YOUR GOAL: The entries that follow include a run beginning at the line with "rewrite fmap_cons, omap_cons_eq, IH." and ending at the line with "unfold all_incs. intros"; restate that run word for word and leave the rest out.

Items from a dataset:

=== Section Start ===

(* ===== verification/OzSystem.v ===== *)
(** * A system of replicas with one add-win queue

    The commands of [OzCmd] in a system of replicas.  Messages arrive in any
    order in which an increment follows the adds it names, as it does when
    delivery is causal; nothing is asked of adds and removes.  No run reaches an
    error, and replicas that received the same messages answer alike. *)

From S2P Require Import Prelude Sds LamportClock Double Exact OZset OzMirror Util Score Skiplist SkiplistSpec.
From S2P Require Import Zset ZsetSpec Store Crdt Container RwfzCmd P2P System QueueSpec OzCmd OzSpec.
From Stdlib Require Import Ascii.

#[local] Arguments sdsToLc : simpl never.
#[local] Arguments getDoubleFromObject : simpl never.

(** ** Operations and their values *)

Definition oz_op_value (o : oz_op) : option double :=
  match o with OzAdd _ v | OzIncr _ v => Some v | OzRem _ => None end.

(** The steps of a list of operations. *)
Definition steps_of (l : list oz_op) : list oz_micro := concat (micros <$> l).

Lemma steps_of_snoc l o : steps_of (l ++ [o]) = steps_of l ++ micros o.
Proof. unfold steps_of. rewrite fmap_app, concat_app. cbn. by rewrite app_nil_r. Qed.

Lemma elem_of_steps s l : s ∈ steps_of l <-> exists o, o ∈ l /\ s ∈ micros o.
Proof.
  unfold steps_of. induction l as [|o l IH]; cbn [fmap list_fmap concat].
  - split; [by intros ?%elem_of_nil|by intros (o & ?%elem_of_nil & _)].
  - rewrite elem_of_app, IH. split.
    + intros [H|(o' & Ho & H)]; [exists o; split; [by left|done]|exists o'; split; [by right|done]].
    + intros (o' & [->|Ho]%elem_of_cons & H); [by left|right; by exists o'].
Qed.

Lemma elem_of_adds t v l : MAdd t v ∈ steps_of l <-> OzAdd t v ∈ l.
Proof.
  rewrite elem_of_steps. split; [|intros H; exists (OzAdd t v); split; [done|by left]].
  intros ([u w|ts w|ts] & Ho & H); cbn in H.
  - by apply list_elem_of_singleton in H as [= -> ->].
  - apply list_elem_of_fmap in H as (? & ? & ?). done.
  - apply list_elem_of_fmap in H as (? & ? & ?). done.
Qed.

(** Operations as servers make them. *)
Definition op_ok (o : oz_op) : Prop := Forall wf_lc (op_tags o) /\ NoDup (op_tags o).

Lemma incs_one ts v t : NoDup ts -> incs_of ((fun u => MIncr u v) <$> ts) t = if decide (t ∈ ts) then [v] else [].
Proof.
  unfold incs_of. induction 1 as [|u ts Hu Hnd IH]; [by rewrite decide_False by (by intros ?%elem_of_nil)|].
  rewrite fmap_cons, omap_cons_eq, IH. cbn [inc_of]. destruct (decide (u = t)) as [->|Hne].
  - rewrite (decide_False (P := t ∈ ts)) by done. by rewrite decide_True by (by left).
  - destruct (decide (t ∈ ts)) as [Ht|Ht]; [by rewrite decide_True by (by right)|].
    rewrite decide_False; [done|]. intros [->|?]%elem_of_cons; done.
Qed.

Lemma incs_values l t : Forall op_ok l -> incs_of (steps_of l) t ⊆+ omap (fun o => match o with OzIncr _ v => Some v | _ => None end) l.
Proof.
  unfold steps_of. induction 1 as [|o l [_ Hnd] Hl IH]; [done|]. cbn [fmap list_fmap concat]. unfold incs_of in *. rewrite omap_app, omap_cons_eq.
  destruct o as [u v|ts v|ts]; cbn [micros op_tags] in *; [done| |].
  - pose proof (incs_one ts v t Hnd) as Hone. unfold incs_of in Hone. rewrite Hone.
    case_decide; [by apply submseteq_skip|by apply submseteq_cons].
  - assert (omap (inc_of t) (MRem <$> ts) = []) as -> by (clear; by induction ts). done.
Qed.

Lemma incr_ops_values l : omap (fun o => match o with OzIncr _ v => Some v | _ => None end) l ⊆+ omap oz_op_value l.
Proof. induction l as [|o l IH]; [done|]. rewrite !omap_cons_eq. destruct o; cbn [oz_op_value]; [by apply submseteq_cons|by apply submseteq_skip|done]. Qed.

Lemma add_incr_values l t v r : Forall op_ok l -> OzAdd t v ∈ l -> v :: incs_of (steps_of l) r ⊆+ omap oz_op_value l.
Proof.
  intros Hl Hin. etrans; [apply submseteq_skip, incs_values; done|]. clear Hl.
  apply list_elem_of_split in Hin as (l1 & l2 & ->). rewrite !omap_app, !omap_cons_eq. cbn [oz_op_value]. rewrite Permutation_middle.
  apply submseteq_app; [apply incr_ops_values|]. apply submseteq_skip, incr_ops_values.
Qed.

Lemma all_incs_value l v : v ∈ all_incs (steps_of l) -> v ∈ omap oz_op_value l.
Proof.
  unfold all_incs. intros (s & Hs & Hv)%list_elem_of_omap. destruct s as [u w|u w|u]; try done. injection Hv as ->.
  apply elem_of_steps in Hs as (o & Ho & Hm). apply list_elem_of_omap. exists o. split; [done|].
  destruct o as [u' w|ts w|ts]; cbn in Hm.
  - by apply list_elem_of_singleton in Hm.
  - by apply list_elem_of_fmap in Hm as (? & [= -> ->] & _).
  - by apply list_elem_of_fmap in Hm as (? & ? & _).
Qed.

Lemma int_steps_ok l : Forall op_ok l -> ints_below (2 ^ 53) (omap oz_op_value l) -> int_steps (steps_of l).
Proof.
  intros Hl [Hi Hb]. split_and!.
  - apply Forall_forall. intros v Hv%all_incs_value. rewrite Forall_forall in Hi. by apply Hi.
  - intros t. eapply Z.le_lt_trans; [|exact Hb]. unfold weight. apply iabs_submseteq. etrans; [by apply incs_values|apply incr_ops_values].
  - apply Forall_forall. intros s (o & Ho & Hs)%elem_of_steps. rewrite Forall_forall in Hl. destruct (Hl o Ho) as [Hw _]. rewrite Forall_forall in Hw.
    destruct o as [u v|ts v|ts]; cbn in Hs, Hw.
    + apply list_elem_of_singleton in Hs as ->. apply Hw. by left.
    + apply list_elem_of_fmap in Hs as (t & -> & Ht). by apply Hw.
    + apply list_elem_of_fmap in Hs as (t & -> & Ht). by apply Hw.
Qed.

Lemma score_int l sc B :
  Forall op_ok l -> score_spec (steps_of l) sc -> ints_below B (omap oz_op_value l) -> B <= 2 ^ 53 ->
  exists z, sc = double_of_Z z /\ Z.abs z < B.
Proof.
  intros Hl (t & v & r & _ & _ & Hx & _ & _ & ->) Hi HB. apply x_of_elem, elem_of_adds in Hx.
  destruct (ints_below_sub B _ _ (add_incr_values l t v r Hl Hx) Hi) as [Hf Hb]. apply Forall_cons in Hf as [Hv _]. rewrite iabs_cons in Hb.
  pose proof (isum_iabs (incs_of (steps_of l) r)). unfold is_int in Hv. exists (to_Z v + isum (incs_of (steps_of l) r)). split; [|lia].
  rewrite Hv at 1. apply dadd_Z; lia.
Qed.

(** ** An element of a replica *)

(** The element of a replica after the operations [l], with what the sorted set
    has for it. *)
Record oz_elem_at (l : list oz_op) (e : oze) (mir : option double) : Prop := {
  oe_inv : oz_inv (steps_of l) false e;
  oe_tags : tags_touched (steps_of l) e;
  oe_added : all_added (steps_of l);
  oe_shows : shows mir e
}.

Lemma oz_elem_new : oz_elem_at [] ozeNew None.
Proof. destruct oz_inv_new. split; try done. by intros t ?%Exists_nil. Qed.

(** A new tag changes nothing else. *)
Lemma oz_elem_tag id l e mir : oz_elem_at l e mir -> oz_elem_at l (oz_new_tag id e).2 mir.
Proof.
  intros [(Hc & Hi & Ha) Ht Hadd Hs]. split; try done. split_and!; try done. by eapply core_same; [..|exact Hc].
Qed.

(** The tags of an element are those of adds it received. *)
Lemma oz_elem_tags l e mir t : oz_elem_at l e mir -> t ∈ oz_tags e -> (exists v, OzAdd t v ∈ l) /\ wf_lc t.
Proof.
  intros [(Hc & _) Htt Hadd _] ([p a] & -> & Hin)%list_elem_of_fmap. pose proof (oi_ok _ _ Hc _ _ Hin) as Hok. cbn [snd]. split; [|apply Hok].
  pose proof (Hadd _ (Htt _ _ Hin) (eo_live _ _ Hok)) as Hx. destruct (x_of _ _) as [v|] eqn:Hv; [|done]. exists v. by apply elem_of_adds, x_of_elem.
Qed.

=== Section End ===

ANSWER FOR THIS EXERCISE:
  rewrite fmap_cons, omap_cons_eq, IH. cbn [inc_of]. destruct (decide (u = t)) as [->|Hne].
  - rewrite (decide_False (P := t ∈ ts)) by done. by rewrite decide_True by (by left).
  - destruct (decide (t ∈ ts)) as [Ht|Ht]; [by rewrite decide_True by (by right)|].
    rewrite decide_False; [done|]. intros [->|?]%elem_of_cons; done.
Qed.

Lemma incs_values l t : Forall op_ok l -> incs_of (steps_of l) t ⊆+ omap (fun o => match o with OzIncr _ v => Some v | _ => None end) l.
Proof.
  unfold steps_of. induction 1 as [|o l [_ Hnd] Hl IH]; [done|]. cbn [fmap list_fmap concat]. unfold incs_of in *. rewrite omap_app, omap_cons_eq.
  destruct o as [u v|ts v|ts]; cbn [micros op_tags] in *; [done| |].
  - pose proof (incs_one ts v t Hnd) as Hone. unfold incs_of in Hone. rewrite Hone.
    case_decide; [by apply submseteq_skip|by apply submseteq_cons].
  - assert (omap (inc_of t) (MRem <$> ts) = []) as -> by (clear; by induction ts). done.
Qed.

Lemma incr_ops_values l : omap (fun o => match o with OzIncr _ v => Some v | _ => None end) l ⊆+ omap oz_op_value l.
Proof. induction l as [|o l IH]; [done|]. rewrite !omap_cons_eq. destruct o; cbn [oz_op_value]; [by apply submseteq_cons|by apply submseteq_skip|done]. Qed.

Lemma add_incr_values l t v r : Forall op_ok l -> OzAdd t v ∈ l -> v :: incs_of (steps_of l) r ⊆+ omap oz_op_value l.
Proof.
  intros Hl Hin. etrans; [apply submseteq_skip, incs_values; done|]. clear Hl.
  apply list_elem_of_split in Hin as (l1 & l2 & ->). rewrite !omap_app, !omap_cons_eq. cbn [oz_op_value]. rewrite Permutation_middle.
  apply submseteq_app; [apply incr_ops_values|]. apply submseteq_skip, incr_ops_values.
Qed.

Lemma all_incs_value l v : v ∈ all_incs (steps_of l) -> v ∈ omap oz_op_value l.
Proof.
  unfold all_incs. intros (s & Hs & Hv)%list_elem_of_omap. destruct s as [u w|u w|u]; try done. injection Hv as ->.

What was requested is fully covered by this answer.